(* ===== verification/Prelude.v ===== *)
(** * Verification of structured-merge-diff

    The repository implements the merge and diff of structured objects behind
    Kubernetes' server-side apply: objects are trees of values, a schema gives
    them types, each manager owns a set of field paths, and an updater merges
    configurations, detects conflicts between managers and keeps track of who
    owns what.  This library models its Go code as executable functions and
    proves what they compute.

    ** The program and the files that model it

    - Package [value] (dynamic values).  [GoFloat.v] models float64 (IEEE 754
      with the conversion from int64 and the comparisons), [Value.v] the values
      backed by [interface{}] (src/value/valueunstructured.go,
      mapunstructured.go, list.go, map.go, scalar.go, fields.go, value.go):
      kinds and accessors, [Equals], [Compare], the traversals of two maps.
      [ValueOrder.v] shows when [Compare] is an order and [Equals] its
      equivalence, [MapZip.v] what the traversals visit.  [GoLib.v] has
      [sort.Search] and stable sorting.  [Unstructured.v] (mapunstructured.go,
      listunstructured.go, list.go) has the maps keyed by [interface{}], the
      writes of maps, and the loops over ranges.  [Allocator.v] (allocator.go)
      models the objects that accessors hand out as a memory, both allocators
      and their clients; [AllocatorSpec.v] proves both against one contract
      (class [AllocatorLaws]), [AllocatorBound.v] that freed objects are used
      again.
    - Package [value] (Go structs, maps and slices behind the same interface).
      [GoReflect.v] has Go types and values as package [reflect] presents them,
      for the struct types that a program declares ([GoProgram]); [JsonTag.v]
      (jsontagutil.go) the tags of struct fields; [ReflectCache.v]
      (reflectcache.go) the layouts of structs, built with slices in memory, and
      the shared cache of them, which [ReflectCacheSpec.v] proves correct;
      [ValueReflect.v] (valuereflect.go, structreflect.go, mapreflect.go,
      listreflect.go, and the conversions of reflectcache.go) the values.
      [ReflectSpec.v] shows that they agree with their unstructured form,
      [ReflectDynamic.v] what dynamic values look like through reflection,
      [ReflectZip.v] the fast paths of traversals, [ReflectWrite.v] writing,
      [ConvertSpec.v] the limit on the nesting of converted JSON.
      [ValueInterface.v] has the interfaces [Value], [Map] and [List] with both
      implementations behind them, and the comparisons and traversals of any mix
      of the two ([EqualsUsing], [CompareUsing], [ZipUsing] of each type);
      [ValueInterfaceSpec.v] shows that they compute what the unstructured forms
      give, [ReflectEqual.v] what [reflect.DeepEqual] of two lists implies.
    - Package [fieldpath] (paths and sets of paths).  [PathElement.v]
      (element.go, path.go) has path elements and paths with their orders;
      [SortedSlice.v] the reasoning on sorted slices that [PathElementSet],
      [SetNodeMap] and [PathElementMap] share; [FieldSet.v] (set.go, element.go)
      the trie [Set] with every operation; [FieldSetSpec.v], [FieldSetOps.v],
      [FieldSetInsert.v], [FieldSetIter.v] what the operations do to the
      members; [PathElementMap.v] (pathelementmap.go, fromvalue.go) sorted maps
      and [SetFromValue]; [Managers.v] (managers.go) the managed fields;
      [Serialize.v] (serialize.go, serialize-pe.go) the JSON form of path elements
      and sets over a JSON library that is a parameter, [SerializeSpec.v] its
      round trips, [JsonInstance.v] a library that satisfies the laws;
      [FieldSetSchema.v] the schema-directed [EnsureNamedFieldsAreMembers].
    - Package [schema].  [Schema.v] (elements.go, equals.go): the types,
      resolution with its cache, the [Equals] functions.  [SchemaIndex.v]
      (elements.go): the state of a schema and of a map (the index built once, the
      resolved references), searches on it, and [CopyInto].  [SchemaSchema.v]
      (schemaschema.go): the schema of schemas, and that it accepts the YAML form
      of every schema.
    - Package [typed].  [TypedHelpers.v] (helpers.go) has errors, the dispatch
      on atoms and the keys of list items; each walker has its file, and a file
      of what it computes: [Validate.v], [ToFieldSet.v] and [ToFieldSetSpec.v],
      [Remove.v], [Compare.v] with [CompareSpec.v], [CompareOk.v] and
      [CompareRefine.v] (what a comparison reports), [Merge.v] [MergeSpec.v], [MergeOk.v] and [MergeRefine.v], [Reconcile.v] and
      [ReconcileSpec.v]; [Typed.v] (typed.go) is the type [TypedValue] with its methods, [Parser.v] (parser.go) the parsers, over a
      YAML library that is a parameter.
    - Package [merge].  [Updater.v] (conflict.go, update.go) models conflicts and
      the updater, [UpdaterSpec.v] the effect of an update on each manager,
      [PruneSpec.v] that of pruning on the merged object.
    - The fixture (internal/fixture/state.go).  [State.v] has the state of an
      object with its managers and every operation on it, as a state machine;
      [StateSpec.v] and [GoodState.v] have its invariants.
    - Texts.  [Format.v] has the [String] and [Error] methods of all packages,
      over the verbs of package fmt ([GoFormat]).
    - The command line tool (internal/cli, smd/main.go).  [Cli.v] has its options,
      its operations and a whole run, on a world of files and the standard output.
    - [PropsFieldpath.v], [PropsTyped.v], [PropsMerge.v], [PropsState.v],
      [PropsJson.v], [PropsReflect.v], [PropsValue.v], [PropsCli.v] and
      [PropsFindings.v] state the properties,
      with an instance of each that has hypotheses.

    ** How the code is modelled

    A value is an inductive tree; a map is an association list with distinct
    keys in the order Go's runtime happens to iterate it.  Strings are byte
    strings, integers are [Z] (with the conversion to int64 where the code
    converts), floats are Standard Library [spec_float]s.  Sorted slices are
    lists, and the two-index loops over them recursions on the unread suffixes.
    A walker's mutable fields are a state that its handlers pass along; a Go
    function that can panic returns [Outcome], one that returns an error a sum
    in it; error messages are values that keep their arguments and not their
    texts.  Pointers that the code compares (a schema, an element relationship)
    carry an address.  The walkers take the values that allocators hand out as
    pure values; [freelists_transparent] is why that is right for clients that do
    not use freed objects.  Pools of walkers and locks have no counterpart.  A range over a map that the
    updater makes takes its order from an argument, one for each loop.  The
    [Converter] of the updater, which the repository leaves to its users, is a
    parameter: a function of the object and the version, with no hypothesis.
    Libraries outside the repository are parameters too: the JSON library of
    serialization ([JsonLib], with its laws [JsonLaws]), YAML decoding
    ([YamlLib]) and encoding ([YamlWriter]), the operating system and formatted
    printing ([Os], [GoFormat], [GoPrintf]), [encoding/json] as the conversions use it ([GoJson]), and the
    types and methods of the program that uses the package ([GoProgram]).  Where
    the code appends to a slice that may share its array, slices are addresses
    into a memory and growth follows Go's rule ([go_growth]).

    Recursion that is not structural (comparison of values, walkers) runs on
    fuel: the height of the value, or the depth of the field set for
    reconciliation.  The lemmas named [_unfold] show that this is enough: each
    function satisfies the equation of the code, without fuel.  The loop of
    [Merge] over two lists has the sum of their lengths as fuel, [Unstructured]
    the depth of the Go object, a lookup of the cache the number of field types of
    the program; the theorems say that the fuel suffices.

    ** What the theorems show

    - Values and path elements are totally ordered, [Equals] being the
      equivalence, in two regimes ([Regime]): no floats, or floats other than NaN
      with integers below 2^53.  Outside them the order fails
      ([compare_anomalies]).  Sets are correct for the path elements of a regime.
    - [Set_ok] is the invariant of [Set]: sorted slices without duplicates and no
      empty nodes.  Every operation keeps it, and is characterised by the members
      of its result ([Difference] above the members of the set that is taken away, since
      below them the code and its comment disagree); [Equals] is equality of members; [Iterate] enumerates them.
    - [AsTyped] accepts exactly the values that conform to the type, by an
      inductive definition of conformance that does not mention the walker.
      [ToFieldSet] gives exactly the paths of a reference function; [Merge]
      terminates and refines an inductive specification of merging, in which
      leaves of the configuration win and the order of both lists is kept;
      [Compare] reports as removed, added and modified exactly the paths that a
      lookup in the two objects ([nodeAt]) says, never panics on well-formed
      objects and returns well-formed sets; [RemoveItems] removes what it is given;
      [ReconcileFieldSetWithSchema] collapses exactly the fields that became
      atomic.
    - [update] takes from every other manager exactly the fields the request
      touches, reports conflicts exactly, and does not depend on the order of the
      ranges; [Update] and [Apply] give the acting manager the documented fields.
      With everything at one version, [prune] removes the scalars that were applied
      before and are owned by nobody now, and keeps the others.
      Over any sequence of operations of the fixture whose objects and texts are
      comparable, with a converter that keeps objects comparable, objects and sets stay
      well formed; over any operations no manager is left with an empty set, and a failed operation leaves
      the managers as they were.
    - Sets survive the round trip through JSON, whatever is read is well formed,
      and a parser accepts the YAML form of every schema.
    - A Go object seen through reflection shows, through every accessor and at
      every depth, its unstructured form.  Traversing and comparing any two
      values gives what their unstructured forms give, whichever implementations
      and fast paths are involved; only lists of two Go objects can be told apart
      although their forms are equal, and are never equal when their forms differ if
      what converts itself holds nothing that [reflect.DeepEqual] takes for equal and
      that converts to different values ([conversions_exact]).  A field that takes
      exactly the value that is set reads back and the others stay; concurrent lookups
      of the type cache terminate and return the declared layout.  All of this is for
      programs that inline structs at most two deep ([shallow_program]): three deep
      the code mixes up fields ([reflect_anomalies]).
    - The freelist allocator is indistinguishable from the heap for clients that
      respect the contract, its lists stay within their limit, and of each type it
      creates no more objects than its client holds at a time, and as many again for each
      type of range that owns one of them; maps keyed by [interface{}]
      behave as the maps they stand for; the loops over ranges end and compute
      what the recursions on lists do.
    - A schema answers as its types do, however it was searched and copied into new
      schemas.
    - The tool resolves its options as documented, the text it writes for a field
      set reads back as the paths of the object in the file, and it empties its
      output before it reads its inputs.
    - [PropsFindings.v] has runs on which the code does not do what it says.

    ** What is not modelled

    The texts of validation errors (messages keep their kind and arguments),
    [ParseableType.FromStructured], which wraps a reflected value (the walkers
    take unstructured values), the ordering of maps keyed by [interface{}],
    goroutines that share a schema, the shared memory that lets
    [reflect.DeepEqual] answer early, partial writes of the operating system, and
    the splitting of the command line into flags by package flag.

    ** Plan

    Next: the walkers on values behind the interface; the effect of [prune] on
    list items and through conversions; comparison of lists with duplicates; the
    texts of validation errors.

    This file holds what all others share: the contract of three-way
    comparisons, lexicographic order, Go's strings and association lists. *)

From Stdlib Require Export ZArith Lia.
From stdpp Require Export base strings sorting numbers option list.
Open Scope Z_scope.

= = = = =

### [PROBLEM STATEMENT]
Which lines in the records above include the word "stay"? Copy them out.

### [YOUR SOLUTION]
      comparable, with a converter that keeps objects comparable, objects and sets stay
      exactly the value that is set reads back and the others stay; concurrent lookups
      respect the contract, its lists stay within their limit, and of each type it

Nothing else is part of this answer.